Je pense qu’il faudrait développer cette pratique du compromis également sur le plan sociale et environnemental. Sur ce dernier point, il serait souhaitable que toutes et tous acceptent d’emblé le débat démocratique afin d’aboutir aux compromis nécessaires. De ce point de vue le recul actuel de la fédération des exploitant, est peut- être bénéfique si elle permet une respiration plus démocratique entre les différents acteurs de l’agriculture s’élaborer.
J’ai la conviction que ce sont les agriculteurs sur le terrain, chefs d’exploitation, ou gérant, ou autres statuts, qui sont les mieux placés pour chercher et trouver des solutions. Une agriculture à taille humaine me semble avoir plus d’atout ?
Si le compromis est quelque chose de familier dans les pratiques agricoles, il n’en est pas de même dans la sphère sociale et surtout politique. Pourtant je le pense consubstantiel à la social-démocratie qui diffère par là de la vision marxiste du socialisme. Marx n’a pas découvert la lutte des classes. D’autres avant lui l’avait expliqué. Son idée principale était que la lutte des classes aboutirait inévitablement à la destruction de la classe bourgeoise et à la dictature du prolétariat. Donc dans son esprit, aucun compromis n’est envisageable, il serait forcement compromission. Au delà de l’échec des sociétés communistes, où les classes sociales et les inégalités demeuraient de manière encore plus criantes, c’est encore cette vision philosophique perverse qui explique en partie le sectarisme de la France Insoumise.

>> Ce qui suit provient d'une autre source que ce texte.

(** * pdf-json: the PDF to JSON converter (server/pdf_converter.py)

    A shallow embedding of the converter's request handler, its conversion
    function [process_pdf], its batch packager [create_zip_package] and the
    command-line entry [convert_pdf_to_json], together with the parts of the
    Python runtime they call: [str] operations, the [json] encoder and
    decoder, the temporary-file and [os.unlink] calls and the [zipfile]
    writer.

    Conventions.
    - A Python [str] is a list of code points ([N], below [0x110000]); a
      [bytes] object is a list of octets.
    - Python values that the handler builds or receives as JSON are values
      of [Json.value]; a [dict] is an association list in insertion order.
    - Code that can raise returns an [outcome]; code that touches the file
      system or the connection threads a [World]. *)

From Stdlib Require Import NArith ZArith List Lia Bool String Ascii.
From Stdlib Require DecimalFacts DecimalPos DecimalZ.
From stdpp Require Import gmap list.

Set Warnings "-register-all".

Local Open Scope N_scope.

(** ** Python strings *)

Module PyStr.

(** The code points of a string literal of the source. *)
Definition py (s : string) : list N :=
  map N_of_ascii (list_ascii_of_string s).

(** [chr] accepts exactly the code points below [0x110000]. *)
Definition is_codepoint (c : N) : Prop := c < 0x110000.
(** Witness for X5: one frame, then the frame on which [q] is pressed. *)
Lemma preview_ends_after_showing_frame_witness :
  camera Demo.opened = Some DemoMore.handle /\
  pv_key DemoMore.pv_quit = ord_q /\
  let r := show_live_camera 100 60 ([DemoMore.pv_frame1] ++ DemoMore.pv_quit :: [])
             Demo.opened Demo.world0 DemoMore.blank in
  r.1 = (PreviewReturned, Demo.opened, Demo.world0) /\
  List.length (sc_shown r.2) = 2%nat /\ sc_open r.2 = false.
Proof.
  split; [reflexivity|]. split; [reflexivity|]. intros r.
  destruct (preview_ends_after_showing_frame 100 60 [DemoMore.pv_frame1]
              DemoMore.pv_quit [] Demo.frame2 Demo.opened Demo.world0
              DemoMore.blank DemoMore.handle)
    as (H1 & H2 & H3 & H4 & _).
  - reflexivity.
  - reflexivity.
  - constructor; [|constructor]. split; [now exists Demo.frame1|].
    split; [discriminate|]. unfold Qle. simpl. lia.
  - reflexivity.
  - left. reflexivity.
  - split; [exact H1|]. split; [|exact H3].
    fold r in H2. rewrite H2, length_app, H4. reflexivity.
Defined.

(** Witness for X6: one frame, then a read that delivers nothing. *)
Lemma preview_read_failure_exits_witness :
  camera Demo.opened = Some DemoMore.handle /\
  pv_read DemoMore.pv_fail = None /\
  let r := show_live_camera 100 60 ([DemoMore.pv_frame1] ++ DemoMore.pv_fail :: [])
             Demo.opened Demo.world0 DemoMore.blank in
  r.1.1.1 = PreviewRaised (Py.SystemExit 1) /\
  camera_is_opened r.1.1.2 = false /\
  List.length (sc_shown r.2) = 1%nat.
Proof.
  split; [reflexivity|]. split; [reflexivity|]. intros r.
  destruct (preview_read_failure_exits 100 60 [DemoMore.pv_frame1]
              DemoMore.pv_fail [] Demo.opened Demo.world0 DemoMore.blank
              DemoMore.handle)
    as (H1 & _ & H3 & _ & _ & H6).
  - reflexivity.
  - constructor; [|constructor]. split; [now exists Demo.frame1|].
    split; [discriminate|]. unfold Qle. simpl. lia.
  - right. reflexivity.
  - right. reflexivity.
  - split; [exact H1|]. split; [exact H3|].
    fold r in H6. rewrite H6. reflexivity.
Defined.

La société aujourd’hui ne se résume pas à l’opposition patrons/ouvriers, elle est traversé d’intérêt très divers et quelque fois contradictoires. C’est ce que doit prendre en compte la social-démocratie si on veut progresser sur la voie d’une société plus juste, plus sociale et plus fraternelle. Favoriser la recherche de compromis entre ces différents intérêts contradictoires doit être notre boussole.
Pour finir, je voudrais citer quelques pratiques agricoles qui illustreront mon propos :
- Il n’y a pas toujours concordance entre l’agriculture bio, (ne pas utiliser de produits chimiques de synthèse) et l’agro-écologie (aller vers une agriculture durable).
- Dans les vignes de Gaillac, la pratique maintenant généralisée de l’enherbement de l’inter rang, voire la culture d’engrais vert permet de favoriser la vie microbienne du sol et d’inverser la courbe de l’appauvrissement des sols viticoles en humus sans importer d’amendement ; elle évite aussi l’érosion du au travail du sol ; mais cette pratique nécessite un désherbage sous le rang que L’interdiction du glyphosate remettrait en cause.
- La pratique des semis direct, derrière la culture précédente, favorise la vie microbienne et le développement des vers de terre mais là aussi nécessite d’utiliser un désherbage au minimum une année sur trois.
- Un prix ne se décrète pas par ordonnance, Il est le résultat d’un travail d’organisation du marché, a la fois par la transparence de celui-ci, par les maitrise des quantités mis en marché, et dans le cas de produit labélisé de la qualité résultant d’un cahier des charge et de sa promotion. dans cette construction du prix, les interprofessions ont un rôle primordial, à condition qu’elles soient réellement représentatives.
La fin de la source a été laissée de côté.